Go through the records line by line from the top and repeat each one exactly, ending with the line that contains "by a library, a".

_ _ _ _

(* ===== verification/U2f.v ===== *)
(** * CTAP1/U2F ([ctap/u2f.rs])

    Command APDUs: their framing, registration, authentication and the answer
    with its status word.  The X.509 certificate of self attestation is built
    by a library, a parameter here ([Certificates]). *)

From Stdlib Require Import Strings.String.
From S2P Require Import Prelude Constants Alg Crypto Cbor Records Request.
From S2P Require Import PinRetry Token Presence Store CredentialKey Signing Engine SealedId Ceremony.
From S2P Require Import LargeBlobs MakeCredential.

Definition SW_NO_ERROR : Z := 0x9000.
Definition SW_CONDITIONS_NOT_SATISFIED : Z := 0x6985.
Definition SW_COMMAND_NOT_ALLOWED : Z := 0x6986.
Definition SW_WRONG_DATA : Z := 0x6a80.
Definition SW_WRONG_LENGTH : Z := 0x6700.
Definition SW_CLA_NOT_SUPPORTED : Z := 0x6e00.
Definition SW_INS_NOT_SUPPORTED : Z := 0x6d00.
Definition SW_WRONG_PARAMETERS : Z := 0x6a86.
Definition SW_INTERNAL_ERROR : Z := 0x6f00.

(** ** Command APDUs *)

Inductive U2fRequest : Type :=
| Version
| URegister (challenge application : bytes)
| UAuthenticate (control : Z) (challenge application handle : bytes).

(** The data field, in short or extended form. *)
Definition apdu_data (apdu : bytes) : result bytes Z :=
  let len := length apdu in
  if (len =? 4)%nat || (len =? 5)%nat then Ok []
  else if nth 4 apdu 0 =? 0 then
    let? field := ok_or (get_slice apdu 5 7) SW_WRONG_LENGTH in
    let size := Z.to_nat (be_value field) in
    if (len =? 7)%nat || ((size =? 0)%nat && (len =? 9)%nat) then Ok []
    else
      let? data := ok_or (get_slice apdu 7 (7 + size)) SW_WRONG_LENGTH in
      if (len - (7 + size) =? 0)%nat || (len - (7 + size) =? 2)%nat then Ok data
      else Err SW_WRONG_LENGTH
  else
    let stop := (5 + Z.to_nat (nth 4 apdu 0%Z))%nat in
    let? data := ok_or (get_slice apdu 5 stop) SW_WRONG_LENGTH in
    if (len - stop =? 0)%nat || (len - stop =? 1)%nat then Ok data else Err SW_WRONG_LENGTH.

(** The request a data field makes. *)
Definition apdu_request (ins control : Z) (data : bytes) : result U2fRequest Z :=
  if (ins =? 3) && (length data =? 0)%nat then Ok Version
  else if (ins =? 1) && (length data =? 64)%nat
  then Ok (URegister (take 32 data) (slice data 32 64))
  else if (ins =? 2) && (65 <=? length data)%nat
          && (length data =? 65 + Z.to_nat (nth 64 data 0%Z))%nat
  then Ok (UAuthenticate control (take 32 data) (slice data 32 64) (drop 65 data))
  else Err SW_WRONG_LENGTH.

Definition apdu_parameters_ok (ins p1 p2 : Z) : bool :=
  (p2 =? 0) && (if ins =? 2 then (p1 =? 3) || (p1 =? 7) || (p1 =? 8) else p1 =? 0).

Definition decode (apdu : bytes) (disabled : bool) : result U2fRequest Z :=
  match apdu with
  | cla :: ins :: p1 :: p2 :: _ =>
      if negb (cla =? 0) then Err SW_CLA_NOT_SUPPORTED
      else if negb ((1 <=? ins) && (ins <=? 3)) then Err SW_INS_NOT_SUPPORTED
      else if disabled && ((ins =? 1) || (ins =? 2)) then Err SW_COMMAND_NOT_ALLOWED
      else if negb (apdu_parameters_ok ins p1 p2) then Err SW_WRONG_PARAMETERS
      else let? data := apdu_data apdu in apdu_request ins p1 data
  | _ => Err SW_WRONG_LENGTH
  end.

Definition requests_presence (apdu : bytes) : bool :=
  match decode apdu false with
  | Ok (URegister _ _) => true
  | Ok (UAuthenticate control _ _ _) => control =? 3
  | _ => false
  end.

(** ** Certificates *)

Record CertificateParams : Type := {
  cp_common_name : bytes;
  cp_serial_number : bytes;
  cp_not_before : Z * Z * Z;
  cp_not_after : Z * Z * Z
}.

(** [rcgen]: the DER of the self-signed certificate of a P-256 public key,
    given the signer. *)
Class Certificates : Type := {
  self_signed : CertificateParams -> bytes -> (bytes -> option bytes) -> option bytes
}.

Section U2f.

Context {S : Type} `{Crypto} `{KeyCrypto} `{SigningCrypto} `{Certificates} `{CredentialStore S}.

#[local] Abbreviation App := (CtapApp S).

(** [map_err] of an operation. *)
Definition failing_with {A} (status : Z) (m : M App A Z) : M App A Z := fun a =>
  match m a with
  | (b, Ok v) => (b, Ok v)
  | (b, Err _) => (b, Err status)
  end.

Definition public_key (key : CredentialSecretKey) : result bytes Z :=
  match key with
  | SkP256 scalar =>
      match ec_public P256 (be_value scalar) with
      | Some (x, y) => Ok (0x04 :: x ++ y)
      | None => Err SW_INTERNAL_ERROR
      end
  | _ => Err SW_INTERNAL_ERROR
  end.

(** The name and validity of every self-attestation certificate. *)
Definition certificate_params (serial : bytes) : CertificateParams := {|
  cp_common_name := ascii_bytes "U2F credential"; cp_serial_number := serial;
  cp_not_before := (1970, 1, 1); cp_not_after := (9999, 12, 31) |}.

Definition self_certificate (key : CredentialSecretKey) (public serial : bytes) (rng : Entropy)
    : result bytes Z :=
  ok_or (self_signed (certificate_params serial) public
           (fun message => match try_sign_challenge ES256 key message [] rng with
                           | Ok signature => Some signature
                           | Err _ => None
                           end)) SW_INTERNAL_ERROR.

(** A positive, non-zero serial number. *)
Definition positive_serial (serial : bytes) : bytes :=
  match serial with
  | first :: rest => Z.lor (Z.land first 0x7f) 1 :: rest
  | [] => []
  end.

Definition u2f_presence (operation : PresenceOperation) : M App unit Z :=
  let* timeout := gets app_presence_timeout in
  let* outcome := ask_user (presence_request operation timeout) in
  match outcome with
  | Approved => ret tt
  | _ => fail SW_CONDITIONS_NOT_SATISFIED
  end.

(** ** Registration *)

Definition u2f_record (key : PrivateKeyMaterial) : CredentialRecord := {|
  cr_credential_id := []; cr_rp_id := []; cr_user_id := []; cr_user_name := None;
  cr_user_display_name := None; cr_alg := ES256; cr_private_key := key;
  cr_cred_random_with_uv := repeat 0 32; cr_cred_random_without_uv := repeat 0 32;
  cr_cred_blob := None; cr_large_blob_key := None; cr_third_party_payment := false;
  cr_cred_protect := 1; cr_sign_count := 0; cr_created_at := 0 |}.

(** The attestation certificate and the key that signs. *)
Definition u2f_attestation (key : CredentialSecretKey) (public : bytes)
    : M App (bytes * CredentialSecretKey) Z := fun a0 =>
  (let* attestation := (match app_attestation_mode a0 with
                        | Certificate => attestation_record
                        | _ => ret None
                        end) in
   match attestation with
   | Some record =>
       let* signer := lift (map_err (fun _ => SW_INTERNAL_ERROR) (attestation_signing_key record)) in
       let* certificate := lift (ok_or (head (at_certificate_chain record)) SW_INTERNAL_ERROR) in
       ret (certificate, signer)
   | None =>
       let* serial := random_array 16 in
       let* rng := sys_rng in
       let* certificate := lift (self_certificate key public (positive_serial serial) rng) in
       ret (certificate, key)
   end) a0.

(** What a registration signs. *)
Definition registration_base (application challenge handle public : bytes) : bytes :=
  0 :: application ++ challenge ++ handle ++ public.

Definition u2f_register (challenge application : bytes) : M App bytes Z :=
  u2f_presence U2fRegister ;;*
  let* rng := sys_rng in
  let* private := lift (map_err (fun _ => SW_INTERNAL_ERROR) (try_generate ES256 rng)) in
  let* material := lift (ok_or (sealable private) SW_INTERNAL_ERROR) in
  let* sealed := failing_with SW_INTERNAL_ERROR
                   (seal_credential (u2f_record private) material application) in
  let record := set_credential_id (fst sealed) (snd sealed) in
  let* key := lift (map_err (fun _ => SW_INTERNAL_ERROR) (record_secret_key record)) in
  let* public := lift (public_key key) in
  let* attested := u2f_attestation key public in
  let* signature := failing_with SW_INTERNAL_ERROR
    (sign ES256 (snd attested)
       (registration_base application challenge (cr_credential_id record) public) []) in
  if 255 <? zlen (cr_credential_id record) then fail SW_INTERNAL_ERROR
  else ret (5 :: public ++ zlen (cr_credential_id record) :: cr_credential_id record
            ++ fst attested ++ signature).

(** ** Authentication *)

Definition u2f_usable (record : CredentialRecord) : bool :=
  bool_decide (cr_alg record = ES256) && negb (is_discoverable (cr_credential_id record))
  && negb (cr_cred_protect record =? 3).

Definition u2f_authenticate (control : Z) (challenge application handle : bytes) : M App bytes Z :=
  let* found := failing_with SW_INTERNAL_ERROR (credential_for_hash handle application) in
  match found with
  | None => fail SW_WRONG_DATA
  | Some record =>
      if negb (u2f_usable record) then fail SW_WRONG_DATA
      else if control =? 7 then fail SW_CONDITIONS_NOT_SATISFIED
      else
        (if control =? 3 then u2f_presence U2fAuthenticate else ret tt) ;;*
        let* key := lift (map_err (fun _ => SW_INTERNAL_ERROR) (record_secret_key record)) in
        let* counted := failing_with SW_INTERNAL_ERROR (advance_signature_counter record) in
        let response := (if control =? 3 then 1 else 0) :: be_bytes 4 (cr_sign_count counted) in
        let* signature := failing_with SW_INTERNAL_ERROR
                            (sign ES256 key (application ++ response) challenge) in
        ret (response ++ signature)
  end.

(** ** The whole command *)

Definition u2f_execute (request : U2fRequest) : M App bytes Z :=
  match request with
  | Version => ret (ascii_bytes "U2F_V2")
  | URegister challenge application => u2f_register challenge application
  | UAuthenticate control challenge application handle =>
      u2f_authenticate control challenge application handle
  end.

(** The data and the status word it is answered with. *)
Definition u2f_answer (result : result bytes Z) : bytes :=
  match result with
  | Ok data =>
      if zlen data <=? MAX_RESPONSE_SIZE - 2 then data ++ be_bytes 2 SW_NO_ERROR
      else be_bytes 2 SW_INTERNAL_ERROR
  | Err status => be_bytes 2 status
  end.

Definition u2f_result (apdu : bytes) : M App bytes Z :=
  modify (fun a => with_pending a None) ;;*
  observe_large_blob_state None ;;*
  let* disabled := gets (fun a => pp_always_uv (persistent a)) in
  let* request := lift (decode apdu disabled) in
  u2f_execute request.

Definition call_u2f (apdu : bytes) (a : App) : App * bytes :=
  let (b, r) := u2f_result apdu a in (b, u2f_answer r).

End U2f.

_ _ _ _

*Answer to this problem*:
(* ===== verification/U2f.v ===== *)
(** * CTAP1/U2F ([ctap/u2f.rs])

    Command APDUs: their framing, registration, authentication and the answer
    with its status word.  The X.509 certificate of self attestation is built
    by a library, a parameter here ([Certificates]). *)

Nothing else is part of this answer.